Handling "Duplicated key error" in bulk insert retry scenarios

Tuan_Dinh · April 17, 2020, 1:17am

Hi All,

I’m using Java driver 3.12 and facing the following issue:

I’m trying bulk insert a huge amount of documents with a retry mechanism in case there is connection disruption issue. The problem is, once the retry kicks in, it starts the bulk insert all over again. Since there are some documents have been inserted in previous try, it results in “Duplicate Key error”.

My question is that is there a way to ignore the “duplicate key error” in subsequent retry ?

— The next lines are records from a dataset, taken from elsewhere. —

(** X1: whenever [extract_video_id] returns an identifier, it has exactly
    eleven characters, all of them in [[0-9A-Za-z_-]], and it stands in the
    URL immediately after a [v=] or a [/]. *)
Theorem extract_video_id_shape (url vid : string) :
  extract_video_id url = Some vid →
  String.length vid = 11
  ∧ forallb id_char (list_ascii_of_string vid) = true
  ∧ ∃ pre sep post, (sep = "v=" ∨ sep = "/") ∧ url = pre +:+ sep +:+ vid +:+ post.
Proof.
  intros H. destruct (extract_video_id_some url vid H) as (pre & s' & Hu & Hc & _).
  destruct (candidate_some _ _ Hc) as (Hl & Hid & sep & post & Hsep & ->).
  rewrite list_ascii_of_string_length in Hl. split; [done|]. split; [done|].
  exists (string_of_list_ascii pre), (string_of_list_ascii sep),
    (string_of_list_ascii post).
  split; [destruct Hsep as [-> | ->]; auto|].
  rewrite <- (string_of_list_ascii_of_string url), Hu.
  rewrite !string_of_list_ascii_app. by rewrite string_of_list_ascii_of_string.
Qed.

Lemma extract_video_id_shape_witness :
  String.length "dQw4w9WgXcQ" = 11
  ∧ forallb id_char (list_ascii_of_string "dQw4w9WgXcQ") = true
  ∧ ∃ pre sep post, (sep = "v=" ∨ sep = "/")
      ∧ "https://www.youtube.com/embed/dQw4w9WgXcQ?rel=0"
        = pre +:+ sep +:+ "dQw4w9WgXcQ" +:+ post.
Proof.
  apply (extract_video_id_shape "https://www.youtube.com/embed/dQw4w9WgXcQ?rel=0"
           "dQw4w9WgXcQ").
  vm_compute. reflexivity.
Defined.

Lemma extract_video_id_none_segment (url : string) :
  extract_video_id url = None
  ↔ ¬ ∃ pre sep vid post,
        (sep = "v=" ∨ sep = "/") ∧ String.length vid = 11
        ∧ forallb id_char (list_ascii_of_string vid) = true
        ∧ url = pre +:+ sep +:+ vid +:+ post.
Proof.
  split.
  - intros Hnone (pre & sep & vid & post & Hsep & Hl & Hc & ->).
    unfold extract_video_id in Hnone.
    destruct (Re.search video_id_pattern
                (list_ascii_of_string (pre +:+ sep +:+ vid +:+ post))) as [g|] eqn:E.
    + destruct (search_some _ _ _ E) as (p & s' & _ & Hm & _).
      rewrite match_here_pattern in Hm.
      destruct (candidate s'); [|done]. injection Hm as <-. done.
    + pose proof (search_none _ _ E (list_ascii_of_string pre)
                    (list_ascii_of_string (sep +:+ vid +:+ post))
                    (list_ascii_of_string_app _ _)) as Hm.
      rewrite match_here_pattern in Hm.
      rewrite <- list_ascii_of_string_length in Hl.
      destruct Hsep as [-> | ->]; rewrite !list_ascii_of_string_app in Hm;
        simpl in Hm; by rewrite id_at_app in Hm.
  - intros Hno. destruct (extract_video_id url) as [vid|] eqn:E; [|done].
    destruct Hno. destruct (extract_video_id_some url vid E) as (pre & s' & Hu & Hc & _).
    destruct (candidate_some _ _ Hc) as (Hl & Hid & sep & post & Hsep & ->).
    exists (string_of_list_ascii pre), (string_of_list_ascii sep), vid,
      (string_of_list_ascii post).
    split; [destruct Hsep as [-> | ->]; auto|].
    rewrite list_ascii_of_string_length in Hl. split; [done|]. split; [done|].
    rewrite <- (string_of_list_ascii_of_string url), Hu.
    rewrite !string_of_list_ascii_app. by rewrite string_of_list_ascii_of_string.
Qed.

(** X2: [extract_video_id] gives no identifier exactly when the URL has no
    [v=] or [/] immediately followed by eleven characters of
    [[0-9A-Za-z_-]]. *)
Theorem extract_video_id_none_iff (url : string) :
  extract_video_id url = None
  ↔ ¬ ∃ pre sep vid post,
        (sep = "v=" ∨ sep = "/") ∧ String.length vid = 11
        ∧ forallb id_char (list_ascii_of_string vid) = true
        ∧ url = pre +:+ sep +:+ vid +:+ post.
Proof. apply extract_video_id_none_segment. Qed.

Lemma id_at_stable s t : (11 ≤ length s)%nat → id_at (s ++ t) = id_at s.
Proof.
  intros H. unfold id_at. rewrite take_app_le by done.
  rewrite length_app.
  replace (11 <=? length s + length t)%nat with true
    by (symmetry; apply Nat.leb_le; lia).
  replace (11 <=? length s)%nat with true by (symmetry; by apply Nat.leb_le).
  done.
Qed.

Lemma candidate_stable s t : (13 ≤ length s)%nat → candidate (s ++ t) = candidate s.
Proof.
  intros H. destruct s as [|a [|b s]]; simpl in H; try lia.
  change ((a :: b :: s) ++ t) with (a :: b :: (s ++ t)). cbn [candidate].
  rewrite (id_at_stable s t) by lia.
  change (b :: (s ++ t)) with ((b :: s) ++ t).
  rewrite (id_at_stable (b :: s) t) by (simpl; lia). done.
Qed.

Lemma candidate_app_some s t v : candidate s = Some v → candidate (s ++ t) = Some v.
Proof.
  intros H. destruct (candidate_some s v H) as (Hl & _ & sep & post & Hsep & ->).
  rewrite <- !app_assoc in *.
  rewrite <- H. destruct Hsep as [-> | ->]; simpl.
  - rewrite app_assoc. apply id_at_stable. rewrite length_app. lia.
  - rewrite app_assoc. apply id_at_stable. rewrite length_app. lia.
Qed.

(** X3: what follows the identifier does not matter: when a URL gives an
    identifier, the URL with anything appended gives the same one. *)
Theorem extract_video_id_suffix (url extra vid : string) :
  extract_video_id url = Some vid →
  extract_video_id (url +:+ extra) = Some vid.
Proof.
  intros H. destruct (extract_video_id_some url vid H) as (pre & s' & Hu & Hc & Hpre).
  assert (Hlen : (12 ≤ length s')%nat).
  { destruct (candidate_some _ _ Hc) as (Hl & _ & sep & post & Hsep & ->).
    rewrite !length_app, Hl. destruct Hsep as [-> | ->]; simpl; lia. }
  unfold extract_video_id.
  rewrite list_ascii_of_string_app, Hu, <- app_assoc, search_skip.
  - erewrite search_here
      by (rewrite match_here_pattern, (candidate_app_some _ _ _ Hc); reflexivity).
    simpl. by rewrite string_of_list_ascii_of_string.
  - intros i Hi. rewrite match_here_pattern.
    rewrite app_assoc, drop_app_le by (rewrite length_app; lia).
    rewrite candidate_stable by (rewrite length_drop, length_app; lia).
    rewrite <- Hu, Hpre by done. done.
Qed.

Lemma extract_video_id_suffix_witness :
  extract_video_id ("https://youtu.be/dQw4w9WgXcQ" +:+ "?si=abcdefghijklmnop&t=42")
  = Some "dQw4w9WgXcQ".
Proof.
  apply (extract_video_id_suffix "https://youtu.be/dQw4w9WgXcQ"
           "?si=abcdefghijklmnop&t=42" "dQw4w9WgXcQ").
  vm_compute. reflexivity.
Defined.

(** ** What a flush touches *)

Lemma confined_ret {A : Type} paths (a : A) : confined paths (mret a).
Proof. by intros w q Hq. Qed.

Lemma confined_bind {A B : Type} paths (m : M A) (f : A → M B) :
  confined paths m → (∀ a, confined paths (f a)) → confined paths (m ≫= f).
Proof.
  intros Hm Hf w q Hq. specialize (Hm w q Hq).
  unfold mbind, M_bind. destruct (m w) as [[a|e] w1]; simpl in *; [|done].
  by rewrite (Hf a w1 q Hq).
Qed.

Lemma confined_try_except {A : Type} paths (m : M A) (h : exn → M A) :
  confined paths m → (∀ e, confined paths (h e)) → confined paths (try_except m h).
Proof.
  intros Hm Hh w q Hq. specialize (Hm w q Hq).
  unfold try_except. destruct (m w) as [[a|e] w1]; simpl in *; [done|].
  by rewrite (Hh e w1 q Hq).
Qed.

Lemma confined_emit paths e : confined paths (emit e).
Proof. by intros w q Hq. Qed.

Lemma confined_open_append paths p : p ∈ paths → confined paths (open_append p).
Proof.
  intros Hp w q Hq. unfold open_append.
  destruct (fs w !! p) as [[[|] d|]|]; [| | |destruct (can_create w p)];
    simpl; try done.
  apply lookup_insert_ne. by intros ->.
Qed.

Lemma confined_write paths p it : p ∈ paths → confined paths (write p it).
Proof.
  intros Hp w q Hq. unfold write.
  destruct (fs w !! p) as [[[|] d|]|];
    [destruct (write_error w p it) as [[partial e]|]| | |];
    simpl; try done; apply lookup_insert_ne; by intros ->.
Qed.

Lemma confined_for_each {A : Type} paths (l : list A) (f : A → M unit) :
  (∀ x, confined paths (f x)) → confined paths (for_each l f).
Proof.
  intros Hf. induction l as [|x l IH]; simpl.
  - apply confined_ret.
  - apply confined_bind; auto.
Qed.

Lemma save_comments_body_confined b s vid w q :
  q ∉ [markdown_path vid (today w); csv_path vid (today w); json_path vid (today w)] →
  fs (save_comments_body b s vid w).2 !! q = fs w !! q.
Proof.
  intros Hq. unfold save_comments_body.
  erewrite bind_ok by reflexivity. cbv zeta.
  change ("comments_" +:+ vid +:+ "_" +:+ today w +:+ ".md")
    with (markdown_path vid (today w)).
  change ("comments_" +:+ vid +:+ "_" +:+ today w +:+ ".csv")
    with (csv_path vid (today w)).
  change ("comments_" +:+ vid +:+ "_" +:+ today w +:+ ".json")
    with (json_path vid (today w)).
  match goal with |- fs (?m w).2 !! q = _ =>
    assert (Hc : confined [markdown_path vid (today w); csv_path vid (today w);
                           json_path vid (today w)] m) end.
  { repeat (first [ apply confined_bind; [|intros ?]
                  | apply confined_open_append; rewrite !elem_of_cons; by auto
                  | apply confined_write; rewrite !elem_of_cons; by auto
                  | apply confined_for_each; intros ?
                  | apply confined_ret
                  | destruct (s =? 0)%nat ]). }
  exact (Hc w q Hq).
Qed.

Lemma requests_nil_of_gets t : gets t = [] → requests t = [].
Proof.
  induction t as [|e t IH]; [done|]. destruct e; simpl; try exact IH. done.
Qed.

(** X4: whatever the state of the files, [save_comments] does not raise
    and returns either the start index or the start index plus the size of
    the batch; it sends no request, calls no further flush, leaves the
    environment alone, and leaves every file but its three output files as
    it was. *)
Theorem save_comments_frame (b : list comment) (s : nat) (vid : string) (w : world) :
  ∃ n w' evs,
    save_comments b s vid w = (Ok n, w')
    ∧ (n = s ∨ n = s + length b)
    ∧ trace w' = trace w ++ Flush b s :: evs
    ∧ requests evs = [] ∧ flushes evs = []
    ∧ environ w' = environ w
    ∧ ∀ q, q ≠ markdown_path vid (today w) → q ≠ csv_path vid (today w) →
           q ≠ json_path vid (today w) → fs w' !! q = fs w !! q.
Proof.
  destruct (save_comments_any b s vid w) as (n & w' & evs & E & T & F & G & S).
  exists n, w', evs. split; [exact E|]. split; [|split; [exact T|]].
  - destruct (outputs_appendable w vid && flush_accepted w vid b s) eqn:Ha.
    + apply andb_prop in Ha as [Ha Hw].
      destruct (save_comments_ok b s vid w Ha Hw) as (w1 & E1 & _).
      rewrite E in E1. injection E1 as -> _. by right.
    + destruct (save_comments_fail b s vid w Ha) as (m & w1 & E1 & _).
      rewrite E in E1. injection E1 as -> _. by left.
  - split; [by apply requests_nil_of_gets|]. split; [exact F|].
    split; [apply S|].
    intros q Q1 Q2 Q3.
    assert (Hq : q ∉ [markdown_path vid (today w); csv_path vid (today w);
                      json_path vid (today w)])
      by (rewrite !elem_of_cons, elem_of_nil; tauto).
    pose proof (f_equal (λ r, fs r.2 !! q) E) as Hfs. simpl in Hfs. rewrite <- Hfs.
    unfold save_comments. erewrite bind_ok by reflexivity.
    unfold try_except.
    pose proof (save_comments_body_confined b s vid
                  (set_trace (λ t, t ++ [Flush b s]) w) q Hq) as Hb.
    destruct (save_comments_body b s vid (set_trace (λ t, t ++ [Flush b s]) w))
      as [[a|e] w1]; simpl in *; exact Hb.
Qed.

(** ** What a flush leaves in the files *)

(** X5: a flush that can open its three files and whose writes are all
    accepted only appends to them: after it, each file holds what it held
    before followed by the text of what the flush wrote, the numbered lines
    in the Markdown file, the header (when the start index is zero) and the
    rows in the CSV file, one object in the JSON file; and the flush
    returns the start index plus the size of the batch. *)
Theorem save_comments_appends (b : list comment) (s : nat) (vid : string) (w : world) :
  outputs_appendable w vid = true →
  flush_accepted w vid b s = true →
  ∃ w', save_comments b s vid w = (Ok (s + length b), w')
    ∧ fs w' !! markdown_path vid (today w)
      = Some (File true (content w (markdown_path vid (today w))
                         +:+ text_of w (md_items b s)))
    ∧ fs w' !! csv_path vid (today w)
      = Some (File true (content w (csv_path vid (today w))
                         +:+ text_of w (header_items s ++ csv_items b s)))
    ∧ fs w' !! json_path vid (today w)
      = Some (File true (content w (json_path vid (today w))
                         +:+ text_of w [Json b])).
Proof.
  intros H A. destruct (save_comments_ok b s vid w H A) as (w' & E & _ & F).
  exists w'. auto.
Qed.

(** Two comments from the start index 5, into a directory where the CSV
    file of an earlier flush is: the Markdown file is created with the
    lines 6 and 7, and two rows, without a header, follow what the CSV file
    held. *)
Lemma save_comments_appends_witness :
  ∃ w', save_comments (comments_of 2) 5 "dQw4w9WgXcQ"
          (world_of with_key {["comments_dQw4w9WgXcQ_20260101.csv" := File true "old,"]})
        = (Ok 7, w')
    ∧ fs w' !! "comments_dQw4w9WgXcQ_20260101.md"
      = Some (File true ("6. **author**: 0 (Published at: 2026-01-01T00:00:00Z)"
                         +:+ String LF EmptyString
                         +:+ "7. **author**: 1 (Published at: 2026-01-01T00:00:00Z)"
                         +:+ String LF EmptyString))
    ∧ fs w' !! "comments_dQw4w9WgXcQ_20260101.csv" = Some (File true "old,<row><row>")
    ∧ fs w' !! "comments_dQw4w9WgXcQ_20260101.json" = Some (File true "<json>").
Proof.
  destruct (save_comments_appends (comments_of 2) 5 "dQw4w9WgXcQ"
              (world_of with_key {["comments_dQw4w9WgXcQ_20260101.csv" := File true "old,"]}))
    as (w' & E & Hm & Hc & Hj); [vm_compute; reflexivity..|].
  exists w'. split; [exact E|].
  split; [refine (eq_trans Hm _); vm_compute; reflexivity|].
  split; [refine (eq_trans Hc _); vm_compute; reflexivity|].
  refine (eq_trans Hj _); vm_compute; reflexivity.
Defined.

Update: I have a follow-up question. The above problem can be solved using “Upsert” opertation instead of “Insert” (using Replace model instead of Insert model in the bulk write). But performance is an important factor here (dealing with ~ 100k records) and my assumption is “Upsert” is significantly more expensive than “Insert”. Is that assumption valid ?

Thanks,
T

Prasad_Saya · April 17, 2020, 3:12am

You can ignore the error by catching the exception. For example:

List<WriteModel<Document>> bulkWrites = new ArrayList<>();
Document doc1 = new Document("_id", 13).append("fld", "a");
Document doc2 = new Document("_id", 13).append("fld", "a");
Document doc3 = new Document("_id", 14).append("fld", "c");
bulkWrites.add(new InsertOneModel<Document>(doc1));
bulkWrites.add(new InsertOneModel<Document>(doc2));
bulkWrites.add(new InsertOneModel<Document>(doc3));

BulkWriteOptions bulkWriteOptions = new BulkWriteOptions().ordered(false);		
BulkWriteResult bulkResult = null;

try {
	bulkResult = collection.bulkWrite(bulkWrites, bulkWriteOptions);
}
catch(MongoBulkWriteException e) {
    // print a short error message _and_ the result (inserted count)
    System.out.println(e.toString());
	System.out.println(e.getWriteResult().getInsertedCount());
}
finally {
    // print the result when there are no errors
    if (bulkResult != null) {
        System.out.println(bulkResult.getInsertedCount());
	}
}

Tuan_Dinh · April 17, 2020, 6:33pm

Thanks @Prasad_Saya for the quick reply.

What I meant by “ignoring the duplicate key error” is for the database to ignore the document with duplicated key and keep inserting the rest of the bulk write. (The context here is the retry, first bulkwrite attempt inserted some documents already, and then there is a connectivity issue. Next, the retry kicks in and do the bulkwrite all over again, is there away for mongo to keep inserting valid document eventhough there are already inserted documents in the bulk ?)

By the way, in your example, how many entries would have been inserted into the db ? And what is the value of:

e.getWriteResult().getInsertedCount()

Prasad_Saya · April 18, 2020, 2:23am

What I meant by “ignoring the duplicate key error” is for the database to ignore the document with duplicated key and keep inserting the rest of the bulk write.

The bulk operation tries to insert every document you had supplied to insert. If the document already exists in the collection, the document is not inserted (because of the duplicate key error), and the next document’s insert operation will be attempted. Note that the insert will be attempted on all the documents supplied.

By the way, in your example, how many entries would have been inserted into the db ? And what is the value of: e.getWriteResult().getInsertedCount()

The first time the code is run, it inserts two documents and the e.getWriteResult().getInsertedCount() returns 2. If you run the same code again, no documents are inserted and output is 0.

Tuan_Dinh · April 20, 2020, 1:28am

Thanks @Prasad_Saya, you have pointed out my fundamental misunderstanding of the bulkwrite operation. My assumption was that it would halt the process soon the “duplicated key error” occurs but in fact, it keeps attempting all documents.

Appreciate it!

Prasad_Saya · April 20, 2020, 2:26am

You are welcome

Stennie_X · April 20, 2020, 7:03am

Hi Tuan,

Your assumption is actually correct. There are two modes for bulk write operations: Ordered (the default) or Unordered.

Borrowing descriptions from the Bulk Write Operations documentation:

With an ordered list of operations, MongoDB executes the operations serially. If an error occurs during the processing of one of the write operations, MongoDB will return without processing any remaining write operations in the list. See Ordered Bulk Write.

With an unordered list of operations, MongoDB can execute the operations in parallel, but this behavior is not guaranteed. If an error occurs during the processing of one of the write operations, MongoDB will continue to process remaining write operations in the list. See Unordered Bulk Write.

@Prasad_Saya’s example above sets ordered(false) in the options, so will continue on duplicate key errors.

Regards,
Stennie

Tuan_Dinh · April 21, 2020, 3:46am

Thank @Stennie_X for further clarifying the issue.